RAW DATA -
___
(* ===== verification/H2Api.v ===== *)
(** * Properties of the HTTP/2 connection

    A connection is driven by a sequence of calls to its public interface; the
    states such sequences reach satisfy the invariant, so no call panics and no
    receive credit is lost, whatever the peer sends. *)
From stdpp Require Import sets strings.
From S2P Require Import Prelude Errors Hoare Varint Cursor Buf Http HpackInteger Huffman Hpack H2Frame H2Stream H2Connection H2Inv H2Receive H2Send.
Import H2Frame H2.
#[local] Existing Instance no_debt.

(** ** Calls *)

Inductive call : Type :=
| FeedData (data : list Z)
| FeedDataTimed (data : list Z) (now : Z)
| PollOutput (cap : Z)
| PollEvent
| SendHeaders (sid : Z) (headers : list (list Z * list Z)) (end_stream : bool)
| OpenStream (headers : list (list Z * list Z)) (end_stream : bool)
| SendData (sid : Z) (data : list Z) (end_stream : bool)
| RecvHeaders (sid : Z)
| RecvBody (sid cap : Z)
| DiscardBody (sid error_code : Z)
| SendGoaway (error_code : Z)
| SetTimeouts (config : TimeoutConfig) (now : Z)
| HandleTimeout (now : Z)
| NoteRecvActivity (now : Z).

(** Bytes a call takes from the peer. *)
Definition fed (a : call) : Z :=
  match a with FeedData data | FeedDataTimed data _ => len data | _ => 0 end.

(** Arguments of their Rust types; stream identifiers are 31-bit and not 0. *)
Definition call_ok (a : call) : Prop :=
  match a with
  | FeedData data | FeedDataTimed data _ => bytes_ok data
  | PollOutput cap => 0 ≤ cap
  | SendHeaders sid hs _ => 0 < sid < 2 ^ 31 ∧ Forall Hpack.header_ok hs
  | OpenStream hs _ => Forall Hpack.header_ok hs
  | SendData sid _ _ => uint 31 sid
  | RecvBody sid cap => 0 < sid ∧ 0 ≤ cap
  | DiscardBody _ code | SendGoaway code => uint 32 code
  | _ => True
  end.

Section api.
Context `{Platform} `{Params}.

Definition perform (a : call) : M Error t unit :=
  match a with
  | FeedData data => feed_data grant MAX_STREAMS HDRBUF DATABUF BUF data
  | FeedDataTimed data now => feed_data_timed grant MAX_STREAMS HDRBUF DATABUF BUF data now
  | PollOutput cap => _ ← poll_output grant BUF cap; mret tt
  | PollEvent => _ ← poll_event; mret tt
  | SendHeaders sid hs fin => send_headers grant MAX_STREAMS BUF sid hs fin
  | OpenStream hs fin => _ ← open_stream grant MAX_STREAMS BUF hs fin; mret tt
  | SendData sid data fin => _ ← send_data grant BUF sid data fin; mret tt
  | RecvHeaders sid => _ ← recv_headers sid; mret tt
  | RecvBody sid cap => _ ← recv_body grant BUF sid cap; mret tt
  | DiscardBody sid code => discard_body grant BUF sid code
  | SendGoaway code => send_goaway grant BUF code
  | SetTimeouts config now => modify (set_timeouts config now)
  | HandleTimeout now => handle_timeout grant BUF now
  | NoteRecvActivity now => modify (note_recv_activity now)
  end.

(** A program of calls; the application goes on after an error, [None] is a
    panic. *)
Fixpoint run_calls (l : list call) (c : t) : option t :=
  match l with
  | [] => Some c
  | a :: l' =>
      match perform a c with
      | (Panic, _) => None
      | (_, c') => run_calls l' c'
      end
  end.

Fixpoint total_fed (l : list call) : Z :=
  match l with [] => 0 | a :: l' => fed a + total_fed l' end.

Lemma total_fed_nonneg l : 0 ≤ total_fed l.
Proof. induction l as [|[] l IH]; simpl; lia. Qed.

(** ** Every call keeps the invariant *)

Lemma conn_ok_new r : conn_ok 0 (new MAX_STREAMS DATABUF r).
Proof.
  pose proof size_streams. pose proof size_data as Hd. pose proof size_buf as Hb. unfold LIMIT in *.
  destruct (Buf.ok_new BUF) as [Hok Hv]; [lia|].
  constructor; simpl; rewrite ?Hv; try done.
  - split; [apply NoDup_nil_2|lia].
  - unfold H2Settings.ok, uint, i32_max. simpl. rewrite !trunc_small by (unfold uint; lia). lia.
  - unfold uint. destruct r; simpl; lia.
Qed.

Lemma perform_ok a T c :
  conn_ok T c → call_ok a → T + fed a ≤ LIMIT →
  wp (overflow_checks = true) (perform a) (λ _, conn_ok (T + fed a)) (λ _, conn_ok (T + fed a)) c.
Proof.
  intros Hc Ha HT.
  assert (∀ {A} (m : M Error t A),
    wp (overflow_checks = true) m (λ _, conn_ok T) (λ _, conn_ok T) c →
    wp (overflow_checks = true) (_ ← m; mret tt) (λ _, conn_ok T) (λ _, conn_ok T) c) as Hm.
  { intros A m Hm. wps. wp_use Hm; [|done]. intros. by wps. }
  destruct a; simpl in Ha, HT |- *; rewrite ?Z.add_0_r; try apply Hm.
  - by apply wp_feed_data.
  - unfold feed_data_timed. wps. case_match; wps; apply wp_feed_data; try done. destruct Hc; by constructor.
  - by apply wp_poll_output.
  - unfold poll_event. wps. destruct (events c) as [|e evs] eqn:He; wps; [done|].
    destruct Hc; constructor; simpl; try done. rewrite He in inv_events. simpl in inv_events. lia.
  - wp_use wp_send_headers; [done|apply Ha|apply Ha|..]; intros _ c' [Hg _]; by eapply good_partial.
  - wp_use wp_open_stream; [done..| |]; intros _ c'; apply good_partial.
  - wp_use wp_send_data; [done..| |]; intros ? c' [Hg _]; by eapply good_partial.
  - wp_use wp_recv_headers; [done..| |]; intros ? c'; apply good_partial.
  - apply wp_recv_body; [done|apply Ha..].
  - by apply wp_discard_body.
  - wp_use wp_send_goaway; [done..| |]; intros _ c'; apply good_partial.
  - wps. destruct Hc; by constructor.
  - by apply wp_handle_timeout.
  - wps. destruct Hc; by constructor.
Qed.

Lemma run_calls_ok l T c :
  overflow_checks = false → conn_ok T c → Forall call_ok l → T + total_fed l ≤ LIMIT →
  ∃ c', run_calls l c = Some c' ∧ conn_ok (T + total_fed l) c'.
Proof.
  intros Ho Hc Hl. revert T c Hc. induction Hl as [|a l Ha _ IH]; intros T c Hc HT; simpl in *.
  { exists c. by rewrite Z.add_0_r. }
  pose proof (total_fed_nonneg l).
  pose proof (perform_ok a T c Hc Ha ltac:(lia)) as Hp. unfold wp in Hp.
  destruct (perform a c) as [[| |] c1]; [| |congruence].
  all: destruct (IH (T + fed a) c1 Hp) as (c' & -> & Hc'); [lia|]; exists c'; split; [done|].
  all: by replace (T + (fed a + total_fed l)) with (T + fed a + total_fed l) by lia.
Qed.

(** The invariant in whatever state is reached. *)
Lemma run_calls_inv l T c c' :
  conn_ok T c → Forall call_ok l → T + total_fed l ≤ LIMIT →
  run_calls l c = Some c' → conn_ok (T + total_fed l) c'.
Proof.
  intros Hc Hl. revert T c Hc. induction Hl as [|a l Ha _ IH]; intros T c Hc HT; simpl in *.
  { intros [= <-]. by rewrite Z.add_0_r. }
  pose proof (total_fed_nonneg l).
  pose proof (perform_ok a T c Hc Ha ltac:(lia)) as Hp. unfold wp in Hp.
  rewrite Z.add_assoc.
  destruct (perform a c) as [[| |] c1]; [apply IH; (done || lia)|apply IH; (done || lia)|done].
Qed.

(** ** Termination of the receive loop *)

(** More fuel does not change a result. *)
Lemma recv_loop_more fuel k c :
  (recv_loop grant MAX_STREAMS HDRBUF DATABUF BUF fuel c).1 ≠ Panic →
  recv_loop grant MAX_STREAMS HDRBUF DATABUF BUF (fuel + k) c =
  recv_loop grant MAX_STREAMS HDRBUF DATABUF BUF fuel c.
Proof.
  revert c. induction fuel as [|fuel IH]; intros c; simpl.
  - destruct k as [|k]; [done|]. simpl. unfold mbind, M_bind.
    destruct (recv_step _ _ _ _ _ c) as [[[]| |] c1]; done.
  - unfold mbind, M_bind. destruct (recv_step _ _ _ _ _ c) as [[[]| |] c1]; try done. apply IH.
Qed.

End api.

(** ** Properties *)

(** C16: Nothing the peer sends can crash the connection, in a build without overflow
    checks.  Whatever the role, the buffer sizes and the sizes the allocator grants,
    every sequence of calls to
    the public interface with arbitrary received bytes, up to a gigabyte in
    total, runs without a panic: no index out of range, no integer overflow, no
    allocation that aborts, and the receive loops return.  (With overflow checks the
    peer can make the HPACK string decoder panic, [hpack_decode_panics].) *)
Theorem h2_never_panics `{Platform} `{Params} r l :
  overflow_checks = false → Forall call_ok l → total_fed l ≤ LIMIT →
  is_Some (run_calls l (new MAX_STREAMS DATABUF r)).
Proof.
  intros Ho Hl HT. destruct (run_calls_ok l 0 _ Ho (conn_ok_new r) Hl HT) as (c' & -> & _). by eexists.
Qed.

(** C17: Receive credit is conserved.  In every state a sequence of calls reaches,
    the connection window, the credit waiting to be announced, the body bytes
    buffered in streams and the rest of an unfinished DATA frame add up to
    65535; on every stream that is not closed its window, its waiting credit and
    its buffered bytes add up to the advertised window.  So no discarded,
    reset or unread byte is ever lost from the peer's allowance. *)
Theorem h2_credit_conserved `{Platform} `{Params} r l c :
  Forall call_ok l → total_fed l ≤ LIMIT →
  run_calls l (new MAX_STREAMS DATABUF r) = Some c →
  FlowController.window (conn_recv_fc c) + pending_conn_credit c + buffered (streams c)
    + owed (partial_data c) = 65535 ∧
  Forall (λ s, H2Stream.state s ≠ H2Stream.Closed →
    H2Stream.recv_window s + H2Stream.pending_recv_credit s
      + len (Buf.vis (H2Stream.data_buf s)) = DATABUF) (streams c).
Proof.
  intros Hl HT Hr. pose proof (run_calls_inv l 0 _ c (conn_ok_new r) Hl HT Hr) as [].
  split; [done|]. eapply Forall_impl; [exact inv_streams|]. intros s [] Hs.
  specialize (st_conserved Hs). simpl in st_conserved. unfold body_len in st_conserved. lia.
Qed.

(** C36: The tables stay within their bounds.  In every reachable state the
    streams have distinct identifiers and are at most [MAX_STREAMS], at most 64
    events are queued, both I/O buffers hold at most [BUF] bytes, every window
    is an [i32] (the connection's are not negative), and each stream's buffers
    respect [HDRBUF] and [DATABUF]. *)
Theorem h2_state_bounded `{Platform} `{Params} r l c :
  Forall call_ok l → total_fed l ≤ LIMIT →
  run_calls l (new MAX_STREAMS DATABUF r) = Some c →
  NoDup (H2Stream.id <$> streams c) ∧ len (streams c) ≤ MAX_STREAMS ∧ len (events c) ≤ 64 ∧
  len (Buf.vis (recv_buf c)) ≤ BUF ∧ len (Buf.vis (send_buf c)) ≤ BUF ∧
  0 ≤ FlowController.window (conn_send_fc c) ≤ i32_max ∧
  0 ≤ FlowController.window (conn_recv_fc c) ≤ i32_max ∧
  Forall (λ s, i32 (H2Stream.send_window s) ∧ i32 (H2Stream.recv_window s) ∧
    len (Buf.vis (H2Stream.headers_data s)) ≤ HDRBUF ∧
    len (Buf.vis (H2Stream.data_buf s)) ≤ DATABUF) (streams c).
Proof.
  intros Hl HT Hr. pose proof (run_calls_inv l 0 _ c (conn_ok_new r) Hl HT Hr) as Hc.
  pose proof (inv_bounds _ _ _ Hc). pose proof size_data. destruct Hc.
  split_and!; try tauto; try (apply Buf.ok_bound; tauto); try (unfold i32_max; lia).
  eapply Forall_impl; [exact inv_streams|]. intros s []. simpl in *.
  split_and!; try done; try (by apply Buf.ok_bound); try (by apply Buf.ok_bound, st_headers).
  all: unfold i32, i32_min, i32_max, body_len, LIMIT in *; lia.
Qed.

(** C35: The receive loop terminates, in a build without overflow checks.  On every
    connection state that satisfies the invariant, the loop over the received frames has finished after at most
    [2 * recv_buf.len() + 2] iterations: allowing more changes nothing, and the
    bound is never reached, nor is a panic.  (With overflow checks a header block can
    end the loop with the panic of the HPACK string decoder.) *)
Theorem h2_recv_loop_terminates `{Platform} `{Params} T c k :
  overflow_checks = false → conn_ok T c →
  let fuel := (2 * length (Buf.vis (recv_buf c)) + 2)%nat in
  (recv_loop grant MAX_STREAMS HDRBUF DATABUF BUF fuel c).1 ≠ Panic ∧
  recv_loop grant MAX_STREAMS HDRBUF DATABUF BUF (fuel + k) c =
    recv_loop grant MAX_STREAMS HDRBUF DATABUF BUF fuel c.
Proof.
  intros Ho Hc fuel.
  assert ((recv_loop grant MAX_STREAMS HDRBUF DATABUF BUF fuel c).1 ≠ Panic) as Hp.
  { assert (wp False (recv_loop grant MAX_STREAMS HDRBUF DATABUF BUF fuel) (λ _, conn_ok T) (λ _, conn_ok T) c) as Hw.
    { apply wp_recv_loop; [congruence|done|]. unfold measure, fuel. case_match; lia. }
    unfold wp in Hw. by destruct (recv_loop _ _ _ _ _ _ c) as [[]]. }
  split; [done|]. by apply recv_loop_more.
Qed.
___
PROBLEM STATEMENT - Which lines above run from the one containing "- by apply wp_handle_timeout." down to the one containing "(** ** Termination of the receive loop *)"? Repeat exactly those, both ends included, and nothing else.

ANSWER SPACE -
  - by apply wp_handle_timeout.
  - wps. destruct Hc; by constructor.
Qed.

Lemma run_calls_ok l T c :
  overflow_checks = false → conn_ok T c → Forall call_ok l → T + total_fed l ≤ LIMIT →
  ∃ c', run_calls l c = Some c' ∧ conn_ok (T + total_fed l) c'.
Proof.
  intros Ho Hc Hl. revert T c Hc. induction Hl as [|a l Ha _ IH]; intros T c Hc HT; simpl in *.
  { exists c. by rewrite Z.add_0_r. }
  pose proof (total_fed_nonneg l).
  pose proof (perform_ok a T c Hc Ha ltac:(lia)) as Hp. unfold wp in Hp.
  destruct (perform a c) as [[| |] c1]; [| |congruence].
  all: destruct (IH (T + fed a) c1 Hp) as (c' & -> & Hc'); [lia|]; exists c'; split; [done|].
  all: by replace (T + (fed a + total_fed l)) with (T + fed a + total_fed l) by lia.
Qed.

(** The invariant in whatever state is reached. *)
Lemma run_calls_inv l T c c' :
  conn_ok T c → Forall call_ok l → T + total_fed l ≤ LIMIT →
  run_calls l c = Some c' → conn_ok (T + total_fed l) c'.
Proof.
  intros Hc Hl. revert T c Hc. induction Hl as [|a l Ha _ IH]; intros T c Hc HT; simpl in *.
  { intros [= <-]. by rewrite Z.add_0_r. }
  pose proof (total_fed_nonneg l).
  pose proof (perform_ok a T c Hc Ha ltac:(lia)) as Hp. unfold wp in Hp.
  rewrite Z.add_assoc.
  destruct (perform a c) as [[| |] c1]; [apply IH; (done || lia)|apply IH; (done || lia)|done].
Qed.

(** ** Termination of the receive loop *)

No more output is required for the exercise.